Stand Alone Pages

Friday, February 17, 2023

Pecans With Black Spots and Bitter Meat in Southern Nevada

Q. I had two pecan trees that are now 25 years old. One variety has round nuts and the other one has oblong nuts. This is the first year in 25 years they have produced nuts that have black spots and are bitter tasting but the outside of the nut looks normal. Any idea what the problem might be?

Pecan scab. Picture from Texas A and M University.

A. Pecan nut problems are hard to diagnose. The nuts themselves can be bitter if some of the husk is attached to the nut. But yours sounds like a disease issue to me. Perhaps it was our wet early summer and spring that created the problem.

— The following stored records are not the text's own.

(** [await self.coinmarketcap.get_listings_html(page)]. *)
Definition get_listings_html (page : Z) : M Service (list Listing) :=
  fun s w =>
    match page_html env page with
    | inr l => (inr l, s, emit_w (EvGetListingsHtml page) w)
    | inl e => (inl e, s, emit_w (EvGetListingsHtml page) w)
    end.

(** [await self.coinmarketcap.get_listings(page, per_page)]. *)
Definition get_listings (page per_page : Z) : M Service (list Listing) :=
  fun s w =>
    match page_json env page per_page with
    | inr l => (inr l, s, emit_w (EvGetListings page per_page) w)
    | inl e => (inl e, s, emit_w (EvGetListings page per_page) w)
    end.

(** [await self.storage.store_listings(batch)]. *)
Definition store_listings (batch : list Listing) : M Service unit :=
  fun s w =>
    let w' := count_batch_w (emit_w (EvStoreListings batch) w) in
    match store_batch env (batch_calls w) with
    | None => (inr tt, s, w')
    | Some e => (inl e, s, w')
    end.

Definition on_moving_average {A : Type} (m : Method (MovingAverage Q) A)
  : M Service A :=
  call moving_average set_moving_average m.

Definition on_http_client {A : Type} (m : M HttpClient A) : M Service A :=
  zoom http_client set_http_client m.

(** The handler installed for SIGINT. *)
Definition signal_handler : M Service unit :=
  log INFO ShutdownSignal ;;
  print ShuttingDown ;;
  modify (set_running false).

(** The handler runs if the operator's SIGINT has arrived by the time
    the loop condition is about to be tested for cycle [cycles w]. *)
Definition deliver_sigint : M Service unit :=
  fun s w =>
    if poll_sigint env (cycles w) then signal_handler s w
    else (inr tt, s, w).

Definition end_of_cycle : M Service unit :=
  fun s w => (inr tt, s, count_cycle_w w).

Definition break : M Service (option unit) := ret (Some tt).

(** The [try] suite of a poll cycle. *)
Definition poll_try : M Service unit :=
  (* Fetch Bitcoin price *)
  price_data <- get_price "bitcoin" ;;
  timestamp <- now ;;
  (* Create a price object *)
  let btc_price :=
    {| pd_symbol := "BTC"; pd_price := price_data;
       pd_timestamp := timestamp; pd_source := "coingecko" |} in
  (* Store price *)
  store_price (pd_symbol btc_price) (pd_price btc_price)
    (pd_timestamp btc_price) ;;
  (* Update moving average *)
  on_moving_average (add_value (pd_price btc_price)) ;;
  (* Print price info *)
  ready <- on_moving_average is_ready ;;
  output <-
    (if ready : bool then
       sma <- on_moving_average get_average ;;
       match sma with
       | Some a =>
           ret (PriceLine (pd_symbol btc_price) (pd_price btc_price)
                  (pd_timestamp btc_price) (Some a))
       | None => raise (mkExn TypeError FormatNone)
       end
     else
       ret (PriceLine (pd_symbol btc_price) (pd_price btc_price)
              (pd_timestamp btc_price) None)) ;;
  print output ;;
  log DEBUG (BitcoinPrice (pd_price btc_price)) ;;
  (* Reset failure counter on success *)
  modify (set_consecutive_failures 0) ;;
  (* Wait configured interval before the next poll *)
  self <- get_self ;;
  sleep env (Config.poll_interval (config self)).
(** * Incremental spell-check engine of nova-front/textarea

    A shallow embedding of the spell-check worker (word and region LRU
    caches, full and incremental checks, suggestions), of the exported
    [LRUCache], of the diff-region calculator, of [findNodesFromIndex]
    and of [debounce] of [utils/index.ts], of [CustomDictionary] (the
    methods that add, remove and clear words), and of the two word
    lists [DictionaryTrie] and [EnglishDictionary], followed by the
    properties established about them.

    Conventions of the embedding.
    - A JavaScript string is the list of its code units.  Code units are
      restricted to the range 0..255 (Latin-1), on which [toLowerCase],
      [trim] and the regular-expression classes are written out in full.
    - Offsets that only ever index a string are [nat]; the [start] and
      [end] fields of regions and results are [Z], since the worker adds
      and subtracts arbitrary region offsets received in a message.
    - The worker's module-level variables are the fields of one record
      [Engine]; every function takes the engine and returns the new one.
    - Message handlers are taken as atomic: the cooperative [setTimeout]
      yields inside the check loops only affect timing and are dropped. *)

From Stdlib Require Import ZArith Ascii String DecimalString Sorted.
From stdpp Require Import gmap strings list fin_maps.

#[local] Set Warnings "-clear-no-such-hyp,-abstract-large-number,-register-all".

Abbreviation jsstring := (list ascii).

(** String literals of the source are written [str "..."]. *)
Definition str (s : string) : jsstring := list_ascii_of_string s.

(** ** Strings *)

Module JsString.

Definition code (c : ascii) : nat := nat_of_ascii c.

Definition inRange (lo hi : nat) (c : ascii) : bool :=
  (lo <=? code c) && (code c <=? hi).

(** Upper-case letters that have a lower-case partner 32 code units
    later: A-Z, and U+00C0..U+00DE without the multiplication sign. *)
Definition isUpper (c : ascii) : bool :=
  inRange 65 90 c || (inRange 192 222 c && negb (code c =? 215)).

Definition toLowerChar (c : ascii) : ascii :=
  if isUpper c then ascii_of_nat (code c + 32) else c.

(** [s.toLowerCase()] *)
Definition toLowerCase (s : jsstring) : jsstring := map toLowerChar s.

(** White space of [trim] and of the class [\s]: TAB, LF, VT, FF, CR,
    SPACE and NO-BREAK SPACE. *)
Definition isWhiteSpace (c : ascii) : bool :=
  inRange 9 13 c || (code c =? 32) || (code c =? 160).

Fixpoint trimStart (s : jsstring) : jsstring :=
  match s with
  | c :: s' => if isWhiteSpace c then trimStart s' else s
  | [] => []
  end.

(** [s.trim()] *)
Definition trim (s : jsstring) : jsstring :=
  rev (trimStart (rev (trimStart s))).

(** [s.replace(/\s+/g, '')] *)
Definition removeWhiteSpace (s : jsstring) : jsstring :=
  filter (fun c => isWhiteSpace c = false) s.

(** Index normalisation of [slice]: a negative index counts from the
    end, and both ends are clamped to the string. *)
Definition sliceIndex (len i : Z) : Z :=
  if (i <? 0)%Z then Z.max (len + i) 0 else Z.min i len.

(** [s.slice(from, to)] *)
Definition slice (s : jsstring) (from to : Z) : jsstring :=
  let len := Z.of_nat (length s) in
  let a := sliceIndex len from in
  let b := sliceIndex len to in
  take (Z.to_nat (b - a)) (drop (Z.to_nat a) s).

(** [words.join('')] *)
Definition join (ws : list jsstring) : jsstring := concat ws.

(** Decimal rendering of an integer inside a template literal. *)
Definition ofInt (z : Z) : jsstring :=
  list_ascii_of_string (NilZero.string_of_int (Z.to_int z)).

Definition eqb (a b : jsstring) : bool := bool_decide (a = b).

End JsString.

(** ** The word pattern [/\b[a-zA-Z']{2,}\b/g]

    The same pattern (with or without a capture group around the class)
    is used by the worker, by [expandRegionWithContext] and by
    [addWordsFromText]. *)

Module WordRegex.
Import JsString.

(** [\w]: letters, digits and the underscore. *)
Definition isWordChar (c : ascii) : bool :=
  inRange 97 122 c || inRange 65 90 c || inRange 48 57 c || (code c =? 95).

(** The class [[a-zA-Z']]. *)
Definition inClass (c : ascii) : bool :=
  inRange 97 122 c || inRange 65 90 c || (code c =? 39).

Definition isWordCharAt (c : option ascii) : bool :=
  match c with Some x => isWordChar x | None => false end.

(** [\b] between two neighbouring positions; beyond either end of the
    input counts as a non-word character. *)
Definition wordBoundary (prev next : option ascii) : bool :=
  xorb (isWordCharAt prev) (isWordCharAt next).

(** Length of the longest prefix of [s] inside the class: what the
    greedy quantifier consumes first. *)
Fixpoint classRun (s : jsstring) : nat :=
  match s with
  | c :: s' => if inClass c then S (classRun s') else 0
  | [] => 0
  end.

(** Backtracking of the quantifier: the largest [k] with
    [2 <= k <= n] such that [\b] holds after [k] characters. *)
Fixpoint backtrack (s : jsstring) (n : nat) : option nat :=
  match n with
  | O => None
  | S n' =>
      if (2 <=? n) && wordBoundary (s !! n') (s !! n)
      then Some n
      else backtrack s n'
  end.

(** An attempt to match at the head of [s], where [prev] is the
    character just before it in the input; the length of the match. *)
Definition matchAt (prev : option ascii) (s : jsstring) : option nat :=
  if wordBoundary prev (head s) then backtrack s (classRun s) else None.

(** [match.index] and [match[0]] of one result of [exec]. *)
Record RegExpMatch := mkMatch { index : nat; matched : jsstring }.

The most common disease of pecans is scab. When it is a wet spring, after a rain, it is wise to spray the trees in March with a fungicide such as Bordeaux or copper sulfate. If it rains again, spray it again after the rain has stopped. The problem is spraying these trees top to bottom since there are no systemic fungicides that can be applied to the soil and taken up by the roots. The lesions on the outside surface of the shell this disease produces are difficult to see and does produce an “off flavor” once inside the meat.

I must guess a little bit, but the varieties popular about 25 years ago in the West were oblong nut varieties called “Western Schley”, “Mahan”, “Wichita”, “Mohawk”, and “Cheyenne”. The older and round nut varieties were either “Burkett” or possibly “Choctaw”. The reason I mention it is because there are probably well over a hundred varieties of pecan. The more recent hybrids are smaller, produce nuts sooner, less likely to bear nuts every other year (alternate bearing), and don’t need a pollinator tree. Also “Choctaw” and “Cheyenne” varieties were considered “resistant “to this disease.

Even though pecan trees can handle our summer heat and poor soils, I don't recommend them for our area because of their size and water use. Pecan trees can get big, growing 60 to 100 feet tall and 30 to 50 feet wide, and have no semi-dwarf or dwarf varieties that I know. Their size dictate they use a lot of water. They do have a sizeable tap root so they possibly could be used where there is shallow underground water.